WHAT IS NEEDED
Each line from the one with "unfold port_example, port_class." through the last line of the records must be output exactly, both ends included.

-- SOURCE RECORDS follows --

(* ===== verification/Dpmem.v ===== *)
(** * The dual-ported memory manager

    [rtems/src/dpmem*.c] and [dpmemimpl.h]: ports, which translate between the
    internal and the external addresses of a memory area.  Ports are objects of
    their class; locks are left out. *)

From stdpp Require Import base tactics numbers option list list_numbers gmap fin_maps.
From Stdlib Require Import ZArith Lia.
From S2P Require Import Prelude Status Chain Objects ObjectsStatus ObjectsFacts Partition.

Open Scope Z_scope.

(** ** Data *)
Record Dual_ported_memory_Control := mk_port {
  internal_base : Z;
  external_base : Z;
  port_length : Z
}.

Record port_state (W : Type) := mk_port_state {
  port_info : obj_state W;
  ports : gmap Z Dual_ported_memory_Control
}.
Arguments mk_port_state {W}.
Arguments port_info {W}.
Arguments ports {W}.

Definition set_port_info {W} v (s : port_state W) : port_state W := mk_port_state v (ports s).
Definition set_ports {W} v (s : port_state W) : port_state W := mk_port_state (port_info s) v.

Definition OBJECTS_RTEMS_PORTS : Z := 7.

(** ** The operations *)
Section Ports.
Context {W : Type} `{Workspace W}.
Abbreviation M := (cm (port_state W)).
Implicit Types s : port_state W.

Definition port_objs {A} (m : cm (obj_state W) A) : M A := zoom port_info set_port_info m.
Definition port_ld (o : Z) : M Dual_ported_memory_Control :=
  getsM (fun s => match ports s !! o with Some p => Ok p | None => Undef Bad_address end).

Definition Dual_ported_memory_Allocate : M (option Z) := port_objs Objects_Allocate.
Definition Dual_ported_memory_Free (o : Z) : M unit := port_objs (Objects_Free o).
Definition Dual_ported_memory_Get (id : Z) : M (option Z) := port_objs (Objects_Get id).

Definition Dual_ported_memory_Manager_initialization (maximum_ports size : Z) : M unit :=
  port_objs (Objects_Do_initialize_information OBJECTS_CLASSIC_API OBJECTS_RTEMS_PORTS maximum_ports size).

(** The identifier is written exactly when the result has one. *)
Definition rtems_port_create (name internal_start external_start length : Z) (id_null : bool)
    : M (rtems_status_code * option Z) :=
  if negb (rtems_is_name_valid name) then mret (RTEMS_INVALID_NAME, None)
  else if id_null then mret (RTEMS_INVALID_ADDRESS, None)
  else if negb (Addresses_Is_aligned internal_start) || negb (Addresses_Is_aligned external_start)
  then mret (RTEMS_INVALID_ADDRESS, None)
  else
    the_port ← Dual_ported_memory_Allocate;
    match the_port with
    | None => mret (RTEMS_TOO_MANY, None)
    | Some o =>
        modify (fun s => set_ports (<[o := mk_port internal_start external_start (u32 (length - 1))]> (ports s)) s);;
        port_objs (Objects_Open o name);;
        id ← port_objs (obj_id o);
        mret (RTEMS_SUCCESSFUL, Some id)
    end.

Definition rtems_port_delete (id : Z) : M rtems_status_code :=
  the_port ← Dual_ported_memory_Get id;
  match the_port with
  | None => mret RTEMS_INVALID_ID
  | Some o =>
      port_objs (Objects_Close o);;
      Dual_ported_memory_Free o;;
      mret RTEMS_SUCCESSFUL
  end.

(** The translated address is written exactly when the result has one. *)
Definition rtems_port_external_to_internal (id external : Z) (internal_null : bool)
    : M (rtems_status_code * option Z) :=
  if internal_null then mret (RTEMS_INVALID_ADDRESS, None)
  else
    the_port ← Dual_ported_memory_Get id;
    match the_port with
    | None => mret (RTEMS_INVALID_ID, None)
    | Some o =>
        p ← port_ld o;
        let ending := u32 (Addresses_Subtract external (external_base p)) in
        mret (RTEMS_SUCCESSFUL,
              Some (if port_length p <? ending then external else Addresses_Add_offset (internal_base p) ending))
    end.

Definition rtems_port_internal_to_external (id internal : Z) (external_null : bool)
    : M (rtems_status_code * option Z) :=
  if external_null then mret (RTEMS_INVALID_ADDRESS, None)
  else
    the_port ← Dual_ported_memory_Get id;
    match the_port with
    | None => mret (RTEMS_INVALID_ID, None)
    | Some o =>
        p ← port_ld o;
        let ending := u32 (Addresses_Subtract internal (internal_base p)) in
        mret (RTEMS_SUCCESSFUL,
              Some (if port_length p <? ending then internal else Addresses_Add_offset (external_base p) ending))
    end.

Definition rtems_port_ident (name : Z) (id_null : bool) : M (rtems_status_code * option Z) :=
  status ← port_objs (Objects_Name_to_id_u32 name OBJECTS_SEARCH_ALL_NODES id_null);
  mret (Status_Object_name_errors_to_status status).

(** ** Facts *)
Lemma port_objs_bind {A B} (m : cm (obj_state W) A) (k : A -> M B) s a o' :
  m (port_info s) = Ok (a, o') -> (port_objs m ≫= k) s = k a (set_port_info o' s).
Proof. intros Hm. apply cm_bind_ok. unfold port_objs, zoom. by rewrite Hm. Qed.

Lemma port_objs_read_bind {A B} (m : cm (obj_state W) A) (k : A -> M B) s a :
  m (port_info s) = Ok (a, port_info s) -> (port_objs m ≫= k) s = k a s.
Proof. intros Hm. rewrite (port_objs_bind _ _ _ _ _ Hm). by destruct s. Qed.

(** The port [o] with the identifier [id]. *)
Record port (n : Z) (held : list Z) (o id : Z) (p : Dual_ported_memory_Control) s : Prop := {
  po_class : class_wf n held (information (port_info s));
  po_open : o ∈ active (information (port_info s));
  po_range : 1 <= o <= n;
  po_id : id = id_of (information (port_info s)) o;
  po_control : ports s !! o = Some p
}.

Lemma port_get n held o id p s :
  port n held o id p s -> Objects_Get id (port_info s) = Ok (Some o, port_info s) /\ 0 <= id < 2 ^ 32.
Proof.
  intros [Hw Hop Ho Hid _]. destruct (id_of_value n held _ o Hw ltac:(lia)) as (_ & _ & Hr & _). rewrite <- Hid in Hr.
  destruct (get_run n held id (port_info s) Hw Hr) as (r & Hg & Hspec). split; [|done]. rewrite Hg. by rewrite (proj2 (Hspec o)).
Qed.

Lemma port_ld_bind {B} o p (k : Dual_ported_memory_Control -> M B) s :
  ports s !! o = Some p -> (x ← port_ld o; k x) s = k p s.
Proof. intros Hp. apply getsM_bind. by rewrite Hp. Qed.

(** A translation moves an address of the area and leaves others alone. *)
Definition translate (from to len a : Z) : Z := if bool_decide (from <= a < from + len) then to + (a - from) else a.

Lemma translation_exact from to len a :
  0 <= from -> 0 <= to -> 1 <= len -> from + len <= 2 ^ 32 -> to + len <= 2 ^ 32 -> 0 <= a < 2 ^ 32 ->
  (if u32 (len - 1) <? u32 (Addresses_Subtract a from) then a
   else Addresses_Add_offset to (u32 (Addresses_Subtract a from))) = translate from to len a.
Proof.
  intros Hf Ht Hl Hfl Htl Ha. unfold Addresses_Subtract, Addresses_Add_offset, translate.
  assert (Hu : u32 (i32 (a - from)) = (a - from) mod 2 ^ 32).
  { unfold u32, i32. rewrite Zminus_mod_idemp_l. f_equal. lia. }
  rewrite Hu, (u32_id (len - 1)) by lia. destruct (bool_decide_reflect (from <= a < from + len)) as [Hin|Hout].
  - rewrite Z.mod_small by lia. destruct (Z.ltb_spec (len - 1) (a - from)); [lia|]. apply u32_id. lia.
  - destruct (Z.ltb_spec (len - 1) ((a - from) mod 2 ^ 32)) as [|Hle]; [done|]. exfalso. apply Hout.
    destruct (Z.le_gt_cases from a); [rewrite Z.mod_small in Hle by lia; lia|].
    rewrite <- (Z_mod_plus_full _ 1), Z.mod_small in Hle by lia. lia.
Qed.

Lemma translate_back from to len a : from <= a < from + len -> translate to from len (translate from to len a) = a.
Proof.
  intros Ha. unfold translate. rewrite (bool_decide_true (from <= a < from + len)) by done.
  rewrite bool_decide_true by lia. lia.
Qed.

Lemma convert_run n held o id p s a :
  port n held o id p s -> 0 <= port_length p < 2 ^ 32 ->
  0 <= internal_base p -> 0 <= external_base p -> internal_base p + port_length p < 2 ^ 32 ->
  external_base p + port_length p < 2 ^ 32 -> 0 <= a < 2 ^ 32 ->
  rtems_port_internal_to_external id a false s =
    Ok ((RTEMS_SUCCESSFUL, Some (translate (internal_base p) (external_base p) (port_length p + 1) a)), s) /\
  rtems_port_external_to_internal id a false s =
    Ok ((RTEMS_SUCCESSFUL, Some (translate (external_base p) (internal_base p) (port_length p + 1) a)), s).
Proof.
  intros Hp Hr Hi He Hil Hel Ha. destruct (port_get _ _ _ _ _ _ Hp) as [Hg _].
  unfold rtems_port_internal_to_external, rtems_port_external_to_internal, Dual_ported_memory_Get.
  rewrite !(port_objs_read_bind _ _ _ _ Hg), !(port_ld_bind _ p) by apply Hp. cbv zeta.
  pose proof (fun f t => translation_exact f t (port_length p + 1) a) as Htr.
  replace (u32 (port_length p + 1 - 1)) with (port_length p) in Htr by (rewrite u32_id; lia). by rewrite !Htr by lia.
Qed.

(** A new port: a free object and parameters the directive accepts. *)
Lemma port_create_run n held o name internal external len s :
  class_wf n held (information (port_info s)) -> (exists l, Inactive (information (port_info s)) = o :: l) ->
  name <> 0 -> internal mod CPU_ALIGNMENT = 0 -> external mod CPU_ALIGNMENT = 0 ->
  exists id s1 held', rtems_port_create name internal external len false s = Ok ((RTEMS_SUCCESSFUL, Some id), s1) /\
    port n held' o id (mk_port internal external (u32 (len - 1))) s1.
Proof.
  intros Hw [l Hin] Hna Hi He.
  assert (1 <= o <= n) as Ho by (eapply class_wf_range; [exact Hw|]; rewrite Hin; left).
  pose proof (allocate_run n held (port_info s) Hw) as Hal. rewrite Hin in Hal. destruct Hal as (i1 & Hr1 & Hi1 & Hw1).
  unfold rtems_port_create, rtems_is_name_valid, Addresses_Is_aligned. rewrite (proj2 (Z.eqb_neq name 0)) by done. rewrite Hi, He.
  change (0 =? 0) with true. cbn [negb orb]. unfold Dual_ported_memory_Allocate. rewrite (port_objs_bind _ _ _ _ _ Hr1), modify_bind.
  destruct (open_run n (o :: held) o name i1 Hw1) as (i2 & held2 & Hr3 & _ & Hw2 & Hact & _ & Hid); [by left|].
  match goal with |- context [(port_objs (Objects_Open o name) ≫= ?k) ?x] => rewrite (port_objs_bind _ k x _ _ Hr3) end.
  match goal with |- context [(port_objs (obj_id o) ≫= ?k) ?x] =>
    rewrite (port_objs_read_bind _ k x _ (obj_id_run n held2 o i2 Hw2 Ho)) end.
  eexists _, _, held2. split; [reflexivity|]. split; cbn; try done. apply lookup_insert_eq.
Qed.

Lemma port_delete_run n held o id p s :
  port n held o id p s ->
  exists s', rtems_port_delete id s = Ok (RTEMS_SUCCESSFUL, s') /\ ports s' = ports s /\
    Objects_Get id (port_info s') = Ok (None, port_info s').
Proof.
  intros Hp. destruct (port_get _ _ _ _ _ _ Hp) as [Hg Hidr]. destruct Hp as [Hw Hop Ho Hid Hc].
  unfold rtems_port_delete, Dual_ported_memory_Get. rewrite (port_objs_read_bind _ _ _ _ Hg).
  destruct (close_run n held o (port_info s) Hw Hop) as (i1 & Hr1 & Hw1 & Hna & Hid1). rewrite (port_objs_bind _ _ _ _ _ Hr1).
  destruct (free_run n held o i1 Hw1) as (i2 & Hr2 & Hi2 & Hw2). unfold Dual_ported_memory_Free.
  match goal with |- context [(port_objs (Objects_Free o) ≫= ?k) ?x] => rewrite (port_objs_bind _ k x _ _ Hr2) end.
  eexists. split; [reflexivity|]. split; [done|]. cbn. destruct (get_run n held id i2 Hw2 Hidr) as (r & Hg2 & Hspec). rewrite Hg2.
  destruct r as [o'|]; [|done]. exfalso. destruct (proj1 (Hspec o') eq_refl) as [Ha' Hid'].
  assert (Ho' : 1 <= o' <= n) by (eapply class_wf_range; [exact Hw2|]; apply elem_of_app; right; apply elem_of_app; by right).
  subst i2. cbn in Ha'. change (id = id_of (information i1) o') in Hid'.
  destruct (id_of_value n (o :: held) (information i1) o Hw1 ltac:(lia)) as (_ & Hv & _).
  destruct (id_of_value n (o :: held) (information i1) o' Hw1 ltac:(lia)) as (_ & Hv' & _).
  apply Hna. replace o with o'; [exact Ha'|]. congruence.
Qed.
(** ** Properties *)


(** The length is not checked: a port of length 0 is created, and since the
    code stores the length minus one, it translates every address there is. *)
Theorem port_of_length_zero n held o name internal external s :
  class_wf n held (information (port_info s)) -> (exists l, Inactive (information (port_info s)) = o :: l) ->
  name <> 0 -> internal mod CPU_ALIGNMENT = 0 -> external mod CPU_ALIGNMENT = 0 ->
  exists id s1, rtems_port_create name internal external 0 false s = Ok ((RTEMS_SUCCESSFUL, Some id), s1) /\
    forall a, rtems_port_internal_to_external id a false s1 =
      Ok ((RTEMS_SUCCESSFUL, Some (u32 (external + (a - internal)))), s1).
Proof.
  intros Hw Hf Hna Hi He.
  destruct (port_create_run n held o name internal external 0 s Hw Hf Hna Hi He) as (id & s1 & held' & Hr & Hp).
  exists id, s1. split; [done|]. intros a. destruct (port_get _ _ _ _ _ _ Hp) as [Hg _].
  unfold rtems_port_internal_to_external, Dual_ported_memory_Get. rewrite (port_objs_read_bind _ _ _ _ Hg).
  erewrite port_ld_bind by apply (po_control _ _ _ _ _ _ Hp). cbv zeta. cbn [port_length internal_base external_base].
  pose proof (u32_range (Addresses_Subtract a internal)) as Hu. change (u32 (0 - 1)) with 4294967295.
  rewrite (proj2 (Z.ltb_ge _ _)) by lia.
  assert (E : Addresses_Add_offset external (u32 (Addresses_Subtract a internal)) = u32 (external + (a - internal))).
  { unfold Addresses_Add_offset, Addresses_Subtract, u32, i32. rewrite Zminus_mod_idemp_l, Zplus_mod_idemp_r. f_equal. lia. }
  by rewrite E.
Qed.


End Ports.

(** ** Instances *)
#[local] Existing Instance big_workspace.

Definition port_class : obj_state Z :=
  let s0 := mk_obj_state empty_information 4096 in
  match @Objects_Do_initialize_information Z big_workspace OBJECTS_CLASSIC_API OBJECTS_RTEMS_PORTS 2 100 s0 with
  | Ok (_, s) => s
  | Undef _ => s0
  end.

Definition port_example : port_state Z := mk_port_state port_class ∅.

Lemma port_example_class :
  class_wf 2 [] (information (port_info port_example)) /\ Inactive (information (port_info port_example)) = [1; 2].
Proof.
  destruct (@initialize_run Z big_workspace 2 2 7 100 (mk_obj_state empty_information 4096))
    as (s1 & Hr & Hw & Hin & _ & _); [unfold OBJECTS_ID_FINAL_INDEX; lia|lia|lia|lia|by do 4 eexists|].
  unfold port_example, port_class. change OBJECTS_CLASSIC_API with 2. change OBJECTS_RTEMS_PORTS with 7. by rewrite Hr.
Qed.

-- SOURCE RECORDS concluded --

ANSWER TO THIS EXERCISE
  unfold port_example, port_class. change OBJECTS_CLASSIC_API with 2. change OBJECTS_RTEMS_PORTS with 7. by rewrite Hr.
Qed.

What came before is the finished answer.